§ Exercise objective
Could you set down exactly the lines of the data below, starting at the one that holds "Definition blkdata_6_svc p" and ending at the one that holds "match msg with", both included, and only those?
== Extracted entries
(* ===== verification/PqRead.v ===== *)
(** * Reading the product-queue

    Model of the functions of src/pq/pq.c that look at products: the cursor
    ([pq_cset()], [pq_cClassSet()], [pq_setCursorFromSignature()]), stepping through
    the queue ([pq_sequence()], [pq_sequenceLock()], [pq_next()], [pq_release()]),
    access by signature ([pq_processProduct()]) and deletion by a reader
    ([pq_seqdel()], [pq_deleteBySignature()]).

    Functions of the caller are given what they are called with, the object that
    their optional argument points to and the system.
    [interval] is the global variable of the program behind SEARCH_BACKOFF.  Only
    logging depends on the level of the log, which is not modelled. *)

From S2P Require Import Prelude Timestamp NumTheory Fb SkipList TimeQueue.
From S2P Require Import RegionList RegionThms SigIndex Riul Sizes PqCore Xlen ProdClass PqOps PqCtl.

Definition PQ_LOCKED : Z := -5.
Definition PQ_NOTFOUND : Z := -7.
Definition PQ_INVAL : Z := -8.
Definition EBADF : Z := 9.

(** [tvCmp(tv, uv, <=)]: the macro puts the comparison in the place of both tests. *)
Definition tvCmp_LE (tv uv : timestampt) : bool :=
  (tv_sec tv <=? tv_sec uv) || ((tv_sec tv =? tv_sec uv) && (tv_usec tv <=? tv_usec uv)).

(** [_RNDUP()] of an [unsigned int]. *)
Definition rndup32 (x unit : Z) : Z := u32 (u32 (x + unit - 1) / unit * unit).

Section read.
Context {W : Type} {Sys : System W} {Re : Regex} {A : Type}.
Implicit Types q : pqueue W.

(** ** The fields of a reader *)

Abbreviation reader q cur off pc lc :=
  (Pqueue (pq_pflags q) (pq_pagesz q) (pq_access q) (pq_datao q) (pq_ixo q) (pq_ixsz q) (pq_nalloc q)
     (pq_riul q) (pq_base q) (pq_ctlp q) (pq_ixp q) cur off pc lc
     (pq_smallest q) (pq_sh q) (pq_rng q) (pq_sys q)).

Definition set_cursor q (tv : timestampt) : pqueue W :=
  reader q tv (pq_cursor_offset q) (pq_pqe_count q) (pq_locked_count q).
Definition pq_coffset q (c_offset : Z) : pqueue W :=
  reader q (pq_cursor q) c_offset (pq_pqe_count q) (pq_locked_count q).
Definition set_pqe_count q (n : Z) : pqueue W :=
  reader q (pq_cursor q) (pq_cursor_offset q) n (pq_locked_count q).
Definition set_locked_count q (n : Z) : pqueue W :=
  reader q (pq_cursor q) (pq_cursor_offset q) (pq_pqe_count q) n.

(** ** The cursor *)

Definition pq_cset q (tv : timestampt) : res (pqueue W) :=
  assert! (tv_sec TS_ZERO <=? tv_sec tv) && (tv_usec TS_ZERO <=? tv_usec tv) &&
          (tv_sec tv <=? tv_sec TS_ENDT) && (tv_usec tv <=? tv_usec TS_ENDT) in
  let q := set_cursor q tv in
  Ok (if TV_CMP_EQ tv TS_ENDT then pq_coffset q OFF_NONE
      else if TV_CMP_EQ tv TS_ZERO then pq_coffset q 0
      else q).
(* ===== verification/Down6.v ===== *)
(** * The downstream LDM (src/protocol2/down6.c, DownHelp.c, ldm_server.c)

    A downstream LDM receives products from an upstream LDM: a whole product in a
    HEREIS message, or a COMINGSOON message with the metadata that is answered, followed by
    the data in BLKDATA messages.  It vets the products against its class and
    enters them in the product-queue.

    The module keeps its state in static variables, and calls modules that do so,
    too: [process] is the state of all of them, with the queue that [_pq] points
    to.  A message comes with the outcomes of the allocations that it leads to
    ([memory]).  Logging is not modelled. *)

From stdpp Require Import strings.
From S2P Require Import Prelude Timestamp NumTheory Fb SkipList TimeQueue RegionList SigIndex Riul.
From S2P Require Import PqCore Xlen AutoShift XdrData ProdClass ProdInfo PqOps PqCtl PqRead PqEntry.

(** [down6_error_t] *)
Definition DOWN6_SYSTEM_ERROR : Z := 7.
Definition DOWN6_PQ : Z := 10.
Definition DOWN6_PQ_BIG : Z := 11.
Definition DOWN6_PQ_NO_ROOM : Z := 12.
Definition DOWN6_BAD_PACKET : Z := 13.
Definition DOWN6_UNWANTED : Z := 14.
Definition DOWN6_UNINITIALIZED : Z := 15.

Definition DOTTEDQUADLEN : nat := 16.

(** [sizeof(InfoBuf) + 2*sizeof(u_int)] *)
Definition COMINGSOON_SIZE : Z := 400.

(** Memory for the saved metadata, for an entry of the automatic shift, for the buffer
    of data and for its growth. *)
Record memory := Memory {
  m_saved : option InfoBuf; m_shift : bool * bool; m_buf : bool; m_seg : realloc_out }.

Section down6.
Context {W : Type} {Sys : System W} {Wr : Writer W} {Re : Regex}.

(** Variables of src/registry/globals.c. *)
Context (interval max_latency : Z).

Record down6 := Down6 {
  _pq : bool; _class : option prod_class; _datap : option ptr; _info : option InfoBuf;
  _remaining : Z; _expectBlkdata : bool; _initialized : bool; _upName : string; _dotAddr : string }.

Record process := Process {
  ps_down : down6; ps_saved : savedInfo; ps_shift : autoshift; ps_xd : xdata; ps_pq : pqueue W }.

Implicit Types (p : process) (d : down6) (m : memory).

Definition set_down p d : process := Process d (ps_saved p) (ps_shift p) (ps_xd p) (ps_pq p).
Definition set_saved p s : process := Process (ps_down p) s (ps_shift p) (ps_xd p) (ps_pq p).
Definition set_shift p a : process := Process (ps_down p) (ps_saved p) a (ps_xd p) (ps_pq p).
Definition set_xd p x : process := Process (ps_down p) (ps_saved p) (ps_shift p) x (ps_pq p).
Definition set_pq p q : process := Process (ps_down p) (ps_saved p) (ps_shift p) (ps_xd p) q.
Definition set_world p w : process := set_pq p (set_sys (ps_pq p) w).

Definition set_class d c : down6 :=
  Down6 (_pq d) c (_datap d) (_info d) (_remaining d) (_expectBlkdata d) (_initialized d) (_upName d) (_dotAddr d).
Definition set_info d i : down6 :=
  Down6 (_pq d) (_class d) (_datap d) i (_remaining d) (_expectBlkdata d) (_initialized d) (_upName d) (_dotAddr d).
Definition set_expect d b : down6 :=
  Down6 (_pq d) (_class d) (_datap d) (_info d) (_remaining d) b (_initialized d) (_upName d) (_dotAddr d).
Definition set_data d datap remaining : down6 :=
  Down6 (_pq d) (_class d) datap (_info d) remaining (_expectBlkdata d) (_initialized d) (_upName d) (_dotAddr d).

(** The initial values of the variables. *)
Definition down6_start : down6 := Down6 false None None None 0 false false "" "".

(** ** DownHelp.c *)

(** [savedInfo_set()], and whether it succeeded. *)
Definition dh_save p (info : prod_info) m : res (bool * process) :=
  let! '(error, s) := savedInfo_set (ps_saved p) (Some info) (m_saved m) in
  Ok (error =? 0, set_saved p s).

(** [as_process()], and whether it succeeded. *)
Definition dh_shift p (success : bool) (size : Z) m : res (bool * process) :=
  let! '(error, a, w) := as_process (ps_shift p) interval success size (m_shift m) (pq_sys (ps_pq p)) in
  Ok (error =? 0, set_world (set_shift p a) w).

(** The bytes are read before [pq_insert()] is called, whether or not it comes to copy
    them. *)
Definition dh_saveProd p (info : prod_info) (data : option ptr) (wasHereis notifyAutoShift : bool) m :
    res (Z * process) :=
  let! bytes := c_load (ps_xd p) data (pi_sz info) in
  let! '(error, q) := pq_insert (ps_pq p) (Product info bytes) in
  let p := set_pq p q in
  let note retCode :=
    let! '(ok, p) := dh_save p info m in
    Ok (if ok then retCode else DOWN6_SYSTEM_ERROR, p) in
  let note_shift retCode success :=
    let! '(ok, p) := dh_save p info m in
    if negb ok then Ok (DOWN6_SYSTEM_ERROR, p)
    else if notifyAutoShift then
      let! '(ok, p) := dh_shift p success (pi_sz info) m in
      Ok (if ok then retCode else DOWN6_SYSTEM_ERROR, p)
    else Ok (retCode, p) in
  if error =? 0 then note_shift 0 true
  else if PQ_BIG =? error then note DOWN6_PQ_BIG
  else if PQ_DUP =? error then note_shift DOWN6_UNWANTED false
  else if EACCES =? error then note DOWN6_PQ_NO_ROOM
  else Ok (DOWN6_PQ, p).

(** ** down6.c *)

(** [upAddr] is the address in dotted form; [mem] is memory for [pi_new()]. *)
Definition down6_init p (upName upAddr : string) (mem : option InfoBuf) : Z * process :=
  let d := ps_down p in
  let info := match _info d with None => pi_new mem | Some i => Some i end in
  let ok := match info with None => false | Some _ => true end in
  (if ok then 0 else DOWN6_SYSTEM_ERROR,
   set_down p (Down6 true None None info (_remaining d) false ok
                 (str_take MAXHOSTNAMELEN upName) (str_take (pred DOTTEDQUADLEN) upAddr))).

(** [mem] and [mems] are memory for [dup_prod_class()]. *)
Definition down6_set_prod_class p (offered : prod_class) (mem : bool) (mems : nat → bool) : res (Z * process) :=
  let d := ps_down p in
  if negb (_initialized d) then Ok (DOWN6_UNINITIALIZED, p)
  else
    let! eq := clsspsa_eq (_class d) (Some offered) in
    if eq then
      match _class d with
      | None => Err OutOfBounds
      | Some c => Ok (0, set_down p (set_class d
                    (Some (Class_ (cl_from offered) (cl_to offered) (psa_len c) (psa_val c)))))
      end
    else
      let! pc := dup_prod_class offered mem mems in
      Ok (match pc with
          | None => (DOWN6_SYSTEM_ERROR, p)
          | Some pc => (0, set_down p (set_class d (Some pc)))
          end).

Definition down6_get_prod_class p (mem : bool) (mems : nat → bool) : res (option prod_class) :=
  match _class (ps_down p) with
  | None => Ok None
  | Some c => dup_prod_class c mem mems
  end.

(** The class with a new first time: [max_latency] before now. *)
Definition vet_from (c : prod_class) (clk : Z + timestampt) : prod_class :=
  let from := match clk with inl _ => cl_from c | inr now => now end in
  Class_ (Timestamp (tv_sec from - max_latency) (tv_usec from)) (cl_to c) (psa_len c) (psa_val c).

Definition vetProduct p (infop : prod_info) m : res (Z * process) :=
  match _class (ps_down p) with
  | None => Err OutOfBounds
  | Some c =>
      let '(clk, w) := gettimeofday (pq_sys (ps_pq p)) in
      let c := vet_from c clk in
      let p := set_world (set_down p (set_class (ps_down p) (Some c))) w in
      let! info := dh_setInfo (_info (ps_down p)) infop (_upName (ps_down p)) in
      let p := set_down p (set_info (ps_down p) info) in
      let! wanted := prodInClass (CAt c) infop in
      if wanted then Ok (0, p)
      else
        let! '(status, s) := savedInfo_set (ps_saved p) (ib_info <$> info) (m_saved m) in
        Ok (if negb (status =? 0) then DOWN6_SYSTEM_ERROR else DOWN6_UNWANTED, set_saved p s)
  end.

Definition down6_hereis p (infop : prod_info) (data : option ptr) m : res (Z * process) :=
  if negb (_initialized (ps_down p)) then Ok (DOWN6_UNINITIALIZED, p)
  else
    let! '(status, p) := vetProduct p infop m in
    if status =? 0 then
      match _info (ps_down p) with
      | None => Err OutOfBounds
      | Some i => dh_saveProd p (ib_info i) data true true m
      end
    else Ok (status, p).

Definition down6_notification p (info : prod_info) : Z * process :=
  (if negb (_initialized (ps_down p)) then DOWN6_UNINITIALIZED else 0, p).

(** After a failure of [pqe_new()]. *)
Definition comingsoon_failed p (info : prod_info) (status : Z) m : res (Z * process) :=
  let note retCode :=
    let! '(ok, p) := dh_save p info m in
    Ok (if ok then retCode else DOWN6_SYSTEM_ERROR, p) in
  if status =? EINVAL then note DOWN6_UNWANTED
  else if status =? PQ_BIG then note DOWN6_PQ_BIG
  else if status =? PQ_DUP then
    let! '(ok, p) := dh_save p info m in
    if negb ok then Ok (DOWN6_SYSTEM_ERROR, p)
    else
      let! '(ok, p) := dh_shift p false COMINGSOON_SIZE m in
      Ok (if ok then DOWN6_UNWANTED else DOWN6_SYSTEM_ERROR, p)
  else Ok (DOWN6_PQ, p).

Definition down6_comingsoon p (infop : prod_info) m : res (Z * process) :=
  if negb (_initialized (ps_down p)) then Ok (DOWN6_UNINITIALIZED, p)
  else
    let p := if _expectBlkdata (ps_down p) then set_down p (set_expect (ps_down p) false) else p in
    let! '(status, p) := vetProduct p infop m in
    if negb (status =? 0) then Ok (status, p)
    else
      match _info (ps_down p) with
      | None => Err OutOfBounds
      | Some i =>
          let! '(status, out, q) := pqe_new (ps_pq p) (ib_info i) in
          let p := set_pq p q in
          if status =? 0 then
            match out with
            | None => Err OutOfBounds
            | Some (_, idx) =>
                let! '(_, q) := pqe_discard (ps_pq p) idx in
                let remaining := pi_sz (ib_info i) in
                let! '(buf, x) := xd_getBuffer (ps_xd p) remaining (m_buf m) in
                let p := set_xd (set_pq p q) x in
                Ok (0, set_down p (set_data (set_expect (ps_down p) true) buf remaining))
            end
          else comingsoon_failed p (ib_info i) status m
      end.

(** The data of the packet has been decoded into the buffer already. *)
Definition down6_blkdata p (signature : signaturet) (dbuf_len : Z) m : res (Z * process) :=
  let d := ps_down p in
  if negb (_initialized d) then Ok (DOWN6_UNINITIALIZED, p)
  else if negb (_expectBlkdata d) then Ok (0, p)
  else
    match _info d with
    | None => Err OutOfBounds
    | Some i =>
        if negb (bool_decide (signature = pi_signature (ib_info i))) then Ok (DOWN6_BAD_PACKET, p)
        else if _remaining d <? dbuf_len then
          Ok (DOWN6_BAD_PACKET, set_down (set_xd p (xd_reset (ps_xd p))) (set_expect d false))
        else
          let remaining := _remaining d - dbuf_len in
          let p := set_down p (set_data d (_datap d) remaining) in
          if 0 =? remaining then
            let! '(errCode, p) := dh_saveProd p (ib_info i) (_datap d) false true m in
            Ok (errCode, set_xd (set_down p (set_expect (ps_down p) false)) (xd_reset (ps_xd p)))
          else Ok (0, p)
    end.

Definition down6_destroy p : res process :=
  let d := ps_down p in
  let! _ := pi_free (_info d) in
  Ok (set_down p (Down6 false None (_datap d) None (_remaining d) false false (_upName d) (_dotAddr d))).

(** ** ldm_server.c

    The outcome of a service procedure: it returns, with or without a reply, or the process
    exits. *)

Inductive ldm_errt :=
  OK | SHUTTING_DOWN | BADPATTERN | DONT_SEND | RESEND | RESTART | REDIRECT | RECLASS.

#[global] Instance ldm_errt_eq_dec : EqDecision ldm_errt.
Proof. solve_decision. Defined.

Inductive served := Served (reply : option ldm_errt) (p : process) | Exited (code : Z) (p : process).

(** The errors that a downstream LDM goes on after. *)
Definition tolerated (error : Z) : bool :=
  (error =? 0) || (error =? DOWN6_UNWANTED) || (error =? DOWN6_PQ_BIG) || (error =? DOWN6_PQ_NO_ROOM).

(** The strings of metadata that was decoded are not null pointers. *)
Definition hereis_6_svc p (info : prod_info) (data : option ptr) m : res served :=
  let! nil := dp_isNil false (CInfo info true) [] in
  if nil then Ok (Served None p)
  else
    let! '(error, p) := down6_hereis p info data m in
    Ok (if tolerated error then Served None p else Exited error p).

Definition notification_6_svc p (info : prod_info) : served :=
  let '(_, p) := down6_notification p info in Served None p.

Definition comingsoon_6_svc p (info : prod_info) m : res served :=
  let! '(error, p) := down6_comingsoon p info m in
  Ok (if error =? 0 then Served (Some OK) p
      else if (DOWN6_UNWANTED =? error) || (DOWN6_PQ_BIG =? error) then Served (Some DONT_SEND) p
      else Exited error p).

Definition blkdata_6_svc p (signature : signaturet) (dbuf_len : Z) m : res served :=
  let! '(error, p) := down6_blkdata p signature dbuf_len m in
  Ok (if tolerated error then Served None p else Exited error p).

(** ** Messages

    [data] is what the stream has for the array that is decoded. *)

Inductive message :=
  | HEREIS (info : prod_info) (data : list Z)
  | NOTIFICATION (info : prod_info)
  | COMINGSOON (infop : prod_info) (pktsz : Z)
  | BLKDATA (signaturep : signaturet) (pktnum : Z) (dbuf_len : Z) (data : list Z).

(** Decoding the arguments and calling the procedure: a message that cannot be decoded is
    answered with an error of the RPC layer. *)
Definition serve p m (msg : message) : res served :=
  match msg with
  | HEREIS info data =>
      let! '(ok, dp, x) := xdr_product_decode (ps_xd p) (pi_sz info) data (m_buf m) in
      let p := set_xd p x in
      if ok then hereis_6_svc p info dp m else Ok (Served None p)
  | NOTIFICATION info => Ok (notification_6_svc p info)
  | COMINGSOON infop _ => comingsoon_6_svc p infop m
  | BLKDATA sig _ dbuf_len data =>
      let! '(ok, _, x) := xdr_dbuf_decode (ps_xd p) dbuf_len data (m_seg m) in
      let p := set_xd p x in
      if ok then blkdata_6_svc p sig dbuf_len m else Ok (Served None p)
  end.

(** Messages one after the other, until the process exits. *)
Fixpoint serve_all p (l : list (memory * message)) : res served :=
  match l with
  | [] => Ok (Served None p)
  | (m, msg) :: l =>
      let! r := serve p m msg in
      match r with
      | Served _ p => serve_all p l
      | Exited code p => Ok (Exited code p)
      end
  end.
End down6.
====
§ Solution to the problem
Definition blkdata_6_svc p (signature : signaturet) (dbuf_len : Z) m : res served :=
  let! '(error, p) := down6_blkdata p signature dbuf_len m in
  Ok (if tolerated error then Served None p else Exited error p).

(** ** Messages

    [data] is what the stream has for the array that is decoded. *)

Inductive message :=
  | HEREIS (info : prod_info) (data : list Z)
  | NOTIFICATION (info : prod_info)
  | COMINGSOON (infop : prod_info) (pktsz : Z)
  | BLKDATA (signaturep : signaturet) (pktnum : Z) (dbuf_len : Z) (data : list Z).

(** Decoding the arguments and calling the procedure: a message that cannot be decoded is
    answered with an error of the RPC layer. *)
Definition serve p m (msg : message) : res served :=
  match msg with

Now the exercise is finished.